Electronic Data Interchange (EDI)

Electronic Data Interchange (EDI) is transmission of information between computers using highly standardized electronic versions of common business documents.

Encryption is the translation of data into a secret code. Encryption is the most effective way to achieve data security. To read an encrypted file, you must have access to a secret key or password that enables you to decrypt it. Unencrypted data is called plain text ; encrypted data is referred to as cipher text.

Optical Scanning
Optical scanning is used across the nation in processing insurance claims because of their speed and efficiency. Take a look at some of the things you want to make sure you do, while also taking a glimpse at the things you absolutely do not want to carry out.

The Do’s and Don’ts of Optical Scanning


  • Do: use black typewriter ink, high carbon content one-time Mylar, or OCR printer ribbons.
  • Do: use original claim forms printed in red ink; photocopies cannot be scanned.
  • Do: align the typewriter or printer correctly so characters appear in the proper fields.
  • Do: enter all information in upper case letters.
  • Do: use alpha or numeric symbols.
  • Do: enter eight-digit date formats.
  • Do: keep signature within signature block.


  • Don’t: allow characters to touch lines.
  • Don’t: use script, slant, minifont, or italicized fonts or expanded compressed, bold, or proportional print.
  • Don’t: handwrite information on the document.
  • Don’t: strike over errors when correcting or crowd preprinted numbers.
  • Don’t: use highlighter pens or colored ink.
  • Don’t: use symbols (#, -, /), periods(.), ditto marks, parentheses, or commas(,).
  • Don’t: use N/A or DNA when information is not applicable.

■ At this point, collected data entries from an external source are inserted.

(* ===== verification/Prelude.v ===== *)
(** * Verification of Memlog, a Valgrind tool that logs memory stores

    Memlog ([src/valgrind/memlog]) runs a program under Valgrind, tracks the
    blocks it allocates (and regions it names by client requests), and logs
    every allocation, deallocation and store to a tracked block; in its MX mode
    it instead re-encodes what is stored as shared-exponent blocks.  This
    development models the tool and the parts of Valgrind it is built on, as
    executable definitions, and proves what makes them correct.

    ** How the parts interact

    The core calls the tool's replacements of the allocation functions
    ([new_block], [die_block], [ml_realloc], ... in [Tool]); they keep [Block]
    records in a red-black tree keyed by start address ([BlockTrack] on
    [RbTree]) and put entries in the log buffer ([LogBuffer]), which is printed
    by the core's printf ([Printf]).  For every superblock the core calls
    [ml_instrument] ([Instrument]), which adds calls of [log_store] before, or
    of [mx_after_store] after, the stores; these helpers look the address up in
    the tree and log the store or re-encode the touched blocks ([Mx]).  Options
    are read by [Options] on the string functions of [LibcStr]; memory is
    copied and cleared by [LibcMem].  The client's own memory and string
    functions are replaced by those of [ReplaceStr], which are instrumented
    like the rest of the client.  Below the tool, the core's own data
    structures are modelled on the same footing: the stack traces attached to
    log entries are unique records in a hash table ([ExeContext]), tools keep
    their objects in generic hash tables ([HashTable]), ranges of addresses
    are mapped by [RangeMap] on the arrays of [XArray], sorted collections are
    kept in the balanced trees of [OSet], and names are matched
    against wildcards by [SeqMatch]; all of them, and the client's program
    under a tool that replaces malloc, take their memory from the core's heap
    ([Malloc]).

    ** The model

    Stateful code is a computation of type [M S A] (below): a function of the
    state that returns a value and a new state, or [None] where the C code has
    no defined behaviour (a null or dangling pointer, an access out of bounds,
    a failed assertion, a division of the run by a panic) or a loop has
    exhausted its fuel.  [wp m s Q] says that [m] runs to its end from [s] with
    [Q]: every theorem stated with it, or with an equation [m s = Some _],
    includes termination and the absence of undefined behaviour.  Machine
    integers are values of [Z], with their wrap-around written out ([u64],
    [Printf.u32], [Adler.uint]); guest memory is a byte at every address
    ([Mem]); pointers to the tool's own records are locations in finite maps;
    C strings are lists of characters without their terminating null, except
    where a function works on memory.

    ** Files

    - [Prelude], [Mem]: the monad and its total-correctness predicate, 64-bit
      words, lists; guest memory and little-endian words.
    - [LibcMem], [LibcMemProofs]: [memcpy], [memmove], [memset], [memcmp] and
      the string copies of [coregrind/m_libcbase.c].
    - [ReplaceStr]: the memory and string functions the client runs instead of
      its C library's, [shared/vg_replace_strmem.c], with the list functions
      they are compared with.
    - [LibcSort], [LibcSortProofs]: its quicksort; [Adler]: its checksum and
      logarithms; [LibcStr], [LibcStrProofs]: its string functions.
    - [XArray], [XArrayProofs]: the extensible arrays of
      [coregrind/m_xarray.c], on byte memory with an [Allocator].
    - [XArrayOf]: the interface of an extensible array of elements of one type
      ([XArrayOf], its laws [XArrayOfLaws]); arrays as lists and the arrays of
      [XArray] on byte memory, with elements encoded in bytes, are instances.
    - [PoolAlloc]: the pool allocator of [coregrind/m_poolalloc.c] on byte
      memory.  [PoolAllocProofs] has its invariant, the operations, creation
      and deletion, [PoolNodes] its use as the node pool of an ordered set.
    - [RangeMap]: [coregrind/m_rangemap.c] on that interface, with the
      function on words that a list of ranges denotes.
    - [SeqMatch]: the wildcard matcher of [coregrind/m_seqmatch.c] and the
      language of a pattern.
    - [Chains]: linked chains in a store and tables of chains, shared by
      [HashTable], [HashTableProofs] ([coregrind/m_hashtable.c]) and
      [ExeContext], [ExeContextProofs] ([coregrind/m_execontext.c]).
    - [OSet]: the ordered sets of [coregrind/m_oset.c] on a store of AVL nodes,
      over an interface of elements ([OSetElem]) and of a node pool
      ([NodePool]).  [AvlProofs] has the same operations on trees and shows
      that they keep the trees ordered and balanced, [OSetShape] and [OSetOps]
      that the store follows them; [OSetProofs] has the invariant [set_ok] and
      the operations, [OSetIter] the iterator, allocation and destruction,
      [OSetRuns] the number of elements of a high tree and runs of
      operations.
    - [RbTree]: [memlog/rbtree.c] on a store of nodes with parent pointers.
      [RbInv] relates a store to a tree ([Rep]) and has the red-black
      invariant, [RbInsert], [RbSearch] and [RbDelete] prove the operations.
    - [BlockTrack]: the block index of [memlog/ml_main.c]; [BlockIndex]: its
      invariant [bt_inv], which relates it to a finite map from addresses to
      blocks.
    - [Printf], [PrintfProofs]: the printf of [coregrind/m_debuglog.c].
    - [LogBuffer]: the log buffer, with the abstract state [logged]: the list
      of events so far.
    - [Mx]: the MX emulation; [MxFloat] (fields of IEEE patterns), [MxQuant]
      (rounding), [MxBlock] and [MxStore] (blocks in memory) relate it to a
      reference encoding on lists of elements.
    - [Options]: the command line.
    - [Tool]: the handlers, on all of the above and a [ClientHeap] interface
      (its laws are [ClientHeapLaws]; [Heap] has a concrete instance).
      [ToolProofs] has the tool's invariant, [ToolTrace] runs of the tool,
      well-formed logs and that no operation fails, [ToolHeap] the refinement
      of an abstract heap and the file of MX sites.
    - [Instrument], [InstrumentProofs]: the passes over superblocks and a
      simulation between an instrumented superblock and the original.
    - [Malloc]: the core's heap, [coregrind/m_mallocfree.c], on byte memory
      and an interface of the address-space manager ([AddressSpace], its laws
      [AddressSpaceLaws]): arenas, superblocks, free lists, allocation and
      release; [MallocApi]: the services on top of them, the sanity check and
      the description of addresses.  [MallocBlocks] has the layout of a block
      in memory, [MallocLists] the circular free lists, [MallocInv] the
      invariant of an arena ([arena_inv]), [MallocSb] the superblocks,
      [MallocInit] the heap of all arenas ([heap_ok]) and its initialisation,
      [MallocAlloc], [MallocRequest] and [MallocDone] allocation,
      [MallocFree] release, [MallocClient] the blocks of the heap's users
      ([held_by]) and the cleared and reallocated ones, [MallocAligned]
      aligned blocks, [MallocShrink] shrunk ones and [MallocPerm] permanent
      ones, [MallocUse] runs of a user, [MallocCheck] the sanity check and
      descriptions.
    - [RbTheorems], [ToolTheorems], [MxTheorems], [LibcTheorems],
      [XArrayTheorems], [InstrumentTheorems], [HashTheorems], [OSetTheorems],
      [PoolTheorems], [MallocTheorems]: the properties, each with a concrete
      instance; [LibcTheorems] also has those of [SeqMatch], [XArrayTheorems]
      those of [RangeMap], [HashTheorems] those of [ExeContext].

    ** What the theorems show

    - The log: the log of every run is self-consistent and accounts for the
      blocks tracked at the end; without tracking requests the tracked blocks
      are exactly the client's live allocations of at least the minimum size,
      and exactly the stores into them are logged.
    - The handlers: each is characterised on all its branches, and none fails
      for a client that frees only what it allocated.
    - The tree: insertion and deletion keep a red-black search tree with the
      expected entries; search finds the predecessor within a logarithmic
      number of steps.
    - MX: an element is rounded to the nearest multiple of its quantum, blocks
      are re-encoded in place and idempotently, and only near the store.
    - Instrumentation: executing an instrumented superblock is executing the
      original with the logging (or re-encoding) of its stores.
    - The library functions agree with their reference definitions, and so do
      the client's: memory is copied as if all at once whatever the overlap and
      the alignment, strings are copied and appended without writing behind
      what was asked for, searches and comparisons are those of lists.
    - The core's data structures: the hash table is a finite map through every
      resize, its iterator visits each element once and survives removal, and
      destruction frees each node once after it was last read; equal stack
      traces have one execution context and archiving an epoch touches exactly
      the contexts in the archived code; an ordered set is the sorted
      collection of its elements, balanced, and gives all its nodes back when
      it is destroyed, and its iterator works up to an exact size; a pool
      allocator supplies separate objects and gives each of its blocks back
      once; a range map denotes the function its
      bindings define; the matchers decide the language of a pattern.
    - The core's heap: whatever its users allocate, write, reallocate, shrink
      and free, and whatever permanent blocks they take, all blocks are apart
      and keep their bytes, the heap's own checks succeed, its statistics are exact, and addresses are attributed to the
      right block; no operation fails as long as the address space lasts.

    ** Fuel

    The loops of [RbTree] and [BlockTrack] have the number of nodes plus two
    as fuel, those over strings and arrays their length, those of [Printf] the
    length of the format and 65 digits; those that follow a chain of nodes
    ([HashTable], [ExeContext]) the number of nodes plus one, and those over
    ranges the number of ranges; those that walk down an AVL tree ([OSet]) the
    number of nodes plus one, twice that for a removal, which walks down again
    for the node that takes the root's place, and three times that for the
    iterator, which pops each node up to three times; [generic_match_correct]
    states how much fuel the matcher needs.  The functions of [ReplaceStr] that
    run to a NUL return for any fuel greater than the length of the strings
    they walk over.  In the core's heap the search of a free list and the walk
    over a superblock have a 32nd of the bytes in superblocks plus one, since
    no block is smaller, the binary search for a superblock their number plus
    two, and the table of list classes 9891 steps, the number of sizes below
    the last class.  The theorems show that it suffices.

    ** Not modelled

    System calls and I/O, the core's scheduler and translation cache, the VEX
    translators and back ends, debug information, floating-point printing and
    parsing ([%f], [strtod]), the text of usage messages and statistics, and
    the offline scripts.  Of the client's functions the reports of overlapping
    copies, which do nothing in this tool, the variants for Solaris and the
    wrappers of [putenv] and [setenv], which only check that their arguments
    are defined, are left out.  Of the core's heap the analysis of a heap
    profile, the messages when memory runs out and the requests to an outer
    Valgrind are left out.  The core's deduplicating pools are not modelled.  What the core
    says of a thread (its recorded stack trace, the names of its frames), the
    text of a stack trace and the statements of a superblock that the passes
    only copy are parameters. *)
From stdpp Require Import base gmap list fin_maps.
From Stdlib Require Import ZArith Lia.

(** * A state monad with failure *)

(** A computation that reads and writes a state [S] and either returns a
    value with the new state, or has no defined behaviour ([None]: a null or
    dangling pointer is dereferenced, or a loop is cut off by its fuel). *)
Definition M (S A : Type) : Type := S -> option (A * S).

Definition ret {S A} (a : A) : M S A := fun s => Some (a, s).
Definition bind {S A B} (m : M S A) (k : A -> M S B) : M S B :=
  fun s => match m s with Some (a, s') => k a s' | None => None end.
Definition fail {S A} : M S A := fun _ => None.
Definition gets {S A} (f : S -> A) : M S A := fun s => Some (f s, s).
Definition modify {S} (f : S -> S) : M S unit := fun s => Some (tt, f s).

Declare Scope prog_scope.
Delimit Scope prog_scope with prog.
Notation "x <- m ;; k" := (bind m (fun x => k))
  (at level 100, m at next level, right associativity) : prog_scope.
Notation "m ;;; k" := (bind m (fun _ => k))
  (at level 100, right associativity) : prog_scope.

(** Total correctness: [m] started in [s] runs to the end, and its result
    and final state satisfy [Q]. *)
Definition wp {S A} (m : M S A) (s : S) (Q : A -> S -> Prop) : Prop :=
  match m s with Some (a, s') => Q a s' | None => False end.

Section Wp.
Context {S : Type}.

Lemma wp_ret {A} (a : A) (s : S) Q : Q a s -> wp (ret a) s Q.
Proof. done. Qed.

Lemma wp_bind {A B} (m : M S A) (k : A -> M S B) s Q :
  wp m s (fun a s' => wp (k a) s' Q) -> wp (bind m k) s Q.
Proof. unfold wp, bind. destruct (m s) as [[a s']|]; done. Qed.

Lemma wp_mono {A} (m : M S A) s (Q Q' : A -> S -> Prop) :
  wp m s Q -> (forall a s', Q a s' -> Q' a s') -> wp m s Q'.
Proof. unfold wp. destruct (m s) as [[a s']|]; auto. Qed.

Lemma wp_gets {A} (f : S -> A) s Q : Q (f s) s -> wp (gets f) s Q.
Proof. done. Qed.

Lemma wp_modify (f : S -> S) s Q : Q tt (f s) -> wp (modify f) s Q.
Proof. done. Qed.

Lemma wp_ext {A} (m m' : M S A) s Q : m s = m' s -> wp m' s Q -> wp m s Q.
Proof. unfold wp. by intros ->. Qed.

Lemma wp_run {A} (m : M S A) s Q :
  wp m s Q -> exists a s', m s = Some (a, s') /\ Q a s'.
Proof. unfold wp. destruct (m s) as [[a s']|]; [eauto | done]. Qed.

(** A goal about the result of [m] is proved for every result [m] may have. *)
Lemma wp_elim {A} (m : M S A) s (G : Prop) : wp m s (fun a s' => m s = Some (a, s') -> G) -> G.
Proof. unfold wp. destruct (m s) as [[a s']|]; [auto | done]. Qed.
End Wp.

(** Running a computation on a part of the state *)
Definition zoom {S T A} (get : S -> T) (set : T -> S -> S) (m : M T A) : M S A :=
  fun s => match m (get s) with Some (a, t) => Some (a, set t s) | None => None end.

Lemma wp_zoom {S T A} (get : S -> T) (set : T -> S -> S) (m : M T A) s Q :
  wp m (get s) (fun a t => Q a (set t s)) -> wp (zoom get set m) s Q.
Proof. unfold wp, zoom. by destruct (m (get s)) as [[a t]|]. Qed.

(** * Machine integers *)

(** The value of an unsigned 64-bit expression: [UWord], [SizeT], [Addr],
    [ULong] *)
Definition u64 (x : Z) : Z := x mod 2 ^ 64.

Lemma u64_small x : (0 <= x < 2 ^ 64)%Z -> u64 x = x.
Proof. apply Z.mod_small. Qed.

Lemma u64_range x : (0 <= u64 x < 2 ^ 64)%Z.
Proof. by apply Z.mod_pos_bound. Qed.

(** * Lists *)

Lemma NoDup_sub {A} (l k : list A) : NoDup k -> l ⊆+ k -> NoDup l.
Proof.
  intros Hk [k' E]%submseteq_Permutation. rewrite E in Hk. by apply NoDup_app in Hk as [? _].
Qed.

The Life Cycle of an Insurance Claim

The life cycle of an insurance claim is basically the processes followed the collect information, complete and submit the insurance claim for payment. Although there are many details that can vary based on the facility and complexity of the claim, there are four basic steps – submission, processing, adjudication, and payment/denial.

Click here to learn more about the process.

Common Reasons for Claim Delay or Rejection

Regardless of the type of claim, both can be delayed or rejected for various reasons.

  • Claim submitted to the secondary insurer instead of the primary insurer.
  • Information missing on patient portion of the claim form.
  • Patient’s insurance number is incorrect or transposed.
  • Patient’s name and insured’s name are entered as the same when the patient is a dependent.
  • Failure to indicate whether patient’s condition is related to employment or an “other” type of accident.
  • Patient’s signature is missing.
  • Physician’s signature is missing.

Click here to learn more about the process.


Clearinghouse refers to a public or private entity, including a billing service, repricing company, community health management information system or community health information system, and “value-added” networks and switches, that does either of the following functions:

  1. Processes or facilitates the processing of health information received from another entity in a nonstandard format or containing nonstandard data content into standard data elements or a standard transaction.
  2. Receives a standard transaction from another entity and processes or facilitates the processing of health information into nonstandard format or nonstandard data content for the receiving entity.

Transactions are activities involving the transfer of health care information for specific purposes. Under the Health Insurance Portability & Accountability Act of 1996 (HIPAA), if a health care provider engages in one of the identified transactions, they must comply with the standard for that transaction. HIPAA requires every provider who does business electronically to use the same health care transactions, code sets, and identifiers.